[[ MATERIAL SUPPLIED, beginning ]]

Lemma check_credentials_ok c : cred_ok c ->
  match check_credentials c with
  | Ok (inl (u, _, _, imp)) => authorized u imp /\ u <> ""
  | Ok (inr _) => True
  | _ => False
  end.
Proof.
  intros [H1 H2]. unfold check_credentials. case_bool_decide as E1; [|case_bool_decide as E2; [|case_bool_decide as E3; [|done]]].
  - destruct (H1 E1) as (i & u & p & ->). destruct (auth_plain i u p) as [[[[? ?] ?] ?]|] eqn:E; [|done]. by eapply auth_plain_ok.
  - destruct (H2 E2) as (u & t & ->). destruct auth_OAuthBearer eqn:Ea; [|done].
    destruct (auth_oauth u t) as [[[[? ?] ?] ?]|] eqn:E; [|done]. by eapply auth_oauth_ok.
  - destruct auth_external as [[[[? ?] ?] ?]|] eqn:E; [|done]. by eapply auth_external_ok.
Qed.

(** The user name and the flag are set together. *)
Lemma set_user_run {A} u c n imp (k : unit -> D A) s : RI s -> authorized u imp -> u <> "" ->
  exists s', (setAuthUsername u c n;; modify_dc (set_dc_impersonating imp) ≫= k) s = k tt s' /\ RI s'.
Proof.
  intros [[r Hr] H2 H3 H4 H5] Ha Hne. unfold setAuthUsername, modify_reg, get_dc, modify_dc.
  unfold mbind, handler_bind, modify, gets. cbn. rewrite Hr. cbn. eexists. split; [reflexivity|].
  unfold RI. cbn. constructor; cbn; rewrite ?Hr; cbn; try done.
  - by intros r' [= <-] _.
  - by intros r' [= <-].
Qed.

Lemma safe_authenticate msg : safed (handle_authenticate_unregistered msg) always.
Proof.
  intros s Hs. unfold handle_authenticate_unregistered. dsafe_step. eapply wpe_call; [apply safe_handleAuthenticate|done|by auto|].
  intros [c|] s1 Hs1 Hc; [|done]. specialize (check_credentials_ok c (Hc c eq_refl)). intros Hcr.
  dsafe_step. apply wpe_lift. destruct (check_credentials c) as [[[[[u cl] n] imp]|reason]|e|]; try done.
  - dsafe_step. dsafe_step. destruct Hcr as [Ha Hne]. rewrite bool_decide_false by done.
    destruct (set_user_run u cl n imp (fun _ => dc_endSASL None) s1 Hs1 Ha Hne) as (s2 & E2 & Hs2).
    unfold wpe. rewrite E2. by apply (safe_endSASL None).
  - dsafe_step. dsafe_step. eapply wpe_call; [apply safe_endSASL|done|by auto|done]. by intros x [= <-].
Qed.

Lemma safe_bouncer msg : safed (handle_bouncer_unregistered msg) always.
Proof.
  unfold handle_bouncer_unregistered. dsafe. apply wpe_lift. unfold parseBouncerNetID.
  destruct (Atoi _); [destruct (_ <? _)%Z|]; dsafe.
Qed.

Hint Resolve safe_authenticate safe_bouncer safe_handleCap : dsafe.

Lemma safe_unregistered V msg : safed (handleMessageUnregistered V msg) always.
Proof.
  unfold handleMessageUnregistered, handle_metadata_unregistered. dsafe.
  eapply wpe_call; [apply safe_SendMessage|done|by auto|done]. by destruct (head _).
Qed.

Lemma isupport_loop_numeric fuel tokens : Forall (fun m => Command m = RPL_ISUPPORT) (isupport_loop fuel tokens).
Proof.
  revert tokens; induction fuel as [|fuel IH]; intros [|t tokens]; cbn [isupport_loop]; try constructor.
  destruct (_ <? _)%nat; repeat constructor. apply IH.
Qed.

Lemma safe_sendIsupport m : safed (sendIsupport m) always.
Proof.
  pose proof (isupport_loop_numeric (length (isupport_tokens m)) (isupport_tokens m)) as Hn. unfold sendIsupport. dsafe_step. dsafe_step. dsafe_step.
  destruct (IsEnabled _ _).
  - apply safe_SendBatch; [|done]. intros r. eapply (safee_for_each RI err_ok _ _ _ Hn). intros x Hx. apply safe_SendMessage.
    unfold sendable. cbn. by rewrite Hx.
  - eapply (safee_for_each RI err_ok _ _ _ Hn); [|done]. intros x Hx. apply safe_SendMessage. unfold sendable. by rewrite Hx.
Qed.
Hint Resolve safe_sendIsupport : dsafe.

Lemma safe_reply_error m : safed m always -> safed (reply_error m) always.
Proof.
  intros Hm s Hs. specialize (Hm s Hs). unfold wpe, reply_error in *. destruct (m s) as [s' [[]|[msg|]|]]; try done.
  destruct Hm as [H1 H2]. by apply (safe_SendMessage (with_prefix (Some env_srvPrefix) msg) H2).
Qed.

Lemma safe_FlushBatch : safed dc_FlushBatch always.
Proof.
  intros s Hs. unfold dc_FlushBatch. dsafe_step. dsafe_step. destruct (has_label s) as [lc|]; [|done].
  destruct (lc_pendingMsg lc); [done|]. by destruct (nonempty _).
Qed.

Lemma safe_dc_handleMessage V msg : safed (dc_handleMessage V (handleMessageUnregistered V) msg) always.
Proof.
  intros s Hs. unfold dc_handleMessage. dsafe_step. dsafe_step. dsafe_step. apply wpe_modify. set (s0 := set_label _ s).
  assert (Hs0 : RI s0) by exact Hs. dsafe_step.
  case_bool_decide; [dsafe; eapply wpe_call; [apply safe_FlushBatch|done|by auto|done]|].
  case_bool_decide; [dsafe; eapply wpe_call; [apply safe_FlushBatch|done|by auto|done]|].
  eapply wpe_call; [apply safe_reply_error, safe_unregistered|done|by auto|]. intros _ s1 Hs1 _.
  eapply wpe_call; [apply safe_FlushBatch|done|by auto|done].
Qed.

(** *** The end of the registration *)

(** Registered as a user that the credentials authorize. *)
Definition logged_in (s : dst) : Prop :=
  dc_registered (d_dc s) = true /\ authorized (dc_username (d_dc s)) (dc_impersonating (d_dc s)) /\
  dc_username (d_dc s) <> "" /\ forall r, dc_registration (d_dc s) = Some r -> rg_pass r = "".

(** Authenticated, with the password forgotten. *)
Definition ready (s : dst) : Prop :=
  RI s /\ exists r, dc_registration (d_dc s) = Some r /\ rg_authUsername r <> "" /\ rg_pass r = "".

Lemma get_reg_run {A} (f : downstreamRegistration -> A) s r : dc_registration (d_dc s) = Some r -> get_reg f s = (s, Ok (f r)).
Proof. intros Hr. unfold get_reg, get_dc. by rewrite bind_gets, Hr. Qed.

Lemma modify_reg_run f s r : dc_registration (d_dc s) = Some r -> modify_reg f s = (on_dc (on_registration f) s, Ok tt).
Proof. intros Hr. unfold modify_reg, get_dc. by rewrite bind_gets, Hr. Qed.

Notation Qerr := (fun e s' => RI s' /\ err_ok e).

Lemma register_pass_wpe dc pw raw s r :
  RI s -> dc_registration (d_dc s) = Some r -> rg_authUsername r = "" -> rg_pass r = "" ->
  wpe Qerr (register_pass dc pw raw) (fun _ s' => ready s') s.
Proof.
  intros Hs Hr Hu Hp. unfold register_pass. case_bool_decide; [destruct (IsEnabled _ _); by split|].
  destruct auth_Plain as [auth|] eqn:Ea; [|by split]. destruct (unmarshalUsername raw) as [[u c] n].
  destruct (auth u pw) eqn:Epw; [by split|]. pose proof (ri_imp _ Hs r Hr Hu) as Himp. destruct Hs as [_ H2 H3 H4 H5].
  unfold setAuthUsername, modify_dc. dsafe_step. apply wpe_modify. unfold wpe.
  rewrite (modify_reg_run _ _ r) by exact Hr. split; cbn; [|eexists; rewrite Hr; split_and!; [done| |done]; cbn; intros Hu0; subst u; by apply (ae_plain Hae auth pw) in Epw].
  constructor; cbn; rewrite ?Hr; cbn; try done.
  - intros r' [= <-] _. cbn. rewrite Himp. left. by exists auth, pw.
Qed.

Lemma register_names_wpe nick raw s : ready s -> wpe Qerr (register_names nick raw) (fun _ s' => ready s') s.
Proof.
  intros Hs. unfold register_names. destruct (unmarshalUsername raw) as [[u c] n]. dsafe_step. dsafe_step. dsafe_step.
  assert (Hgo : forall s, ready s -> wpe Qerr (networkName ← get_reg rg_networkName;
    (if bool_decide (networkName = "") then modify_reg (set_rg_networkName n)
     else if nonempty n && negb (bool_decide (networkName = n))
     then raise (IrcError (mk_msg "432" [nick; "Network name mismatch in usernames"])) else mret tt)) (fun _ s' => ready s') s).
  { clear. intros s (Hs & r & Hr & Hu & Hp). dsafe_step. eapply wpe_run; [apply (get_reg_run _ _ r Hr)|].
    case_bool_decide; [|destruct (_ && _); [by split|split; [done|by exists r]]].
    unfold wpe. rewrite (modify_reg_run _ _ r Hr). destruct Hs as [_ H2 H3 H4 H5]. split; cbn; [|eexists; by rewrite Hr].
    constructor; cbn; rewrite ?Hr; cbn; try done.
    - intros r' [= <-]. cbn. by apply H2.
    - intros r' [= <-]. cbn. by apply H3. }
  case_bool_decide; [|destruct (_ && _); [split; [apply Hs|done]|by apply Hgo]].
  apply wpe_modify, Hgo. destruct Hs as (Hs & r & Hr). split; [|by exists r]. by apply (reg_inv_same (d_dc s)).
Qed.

[[ MATERIAL SUPPLIED, end ]]

DIRECTIONS
Filter the records, keeping only lines that contain "safed", and show those lines.

RESULT FOR THIS TASK
Lemma safe_authenticate msg : safed (handle_authenticate_unregistered msg) always.
Lemma safe_bouncer msg : safed (handle_bouncer_unregistered msg) always.
Lemma safe_unregistered V msg : safed (handleMessageUnregistered V msg) always.
Lemma safe_sendIsupport m : safed (sendIsupport m) always.
Lemma safe_reply_error m : safed m always -> safed (reply_error m) always.
Lemma safe_FlushBatch : safed dc_FlushBatch always.
Lemma safe_dc_handleMessage V msg : safed (dc_handleMessage V (handleMessageUnregistered V) msg) always.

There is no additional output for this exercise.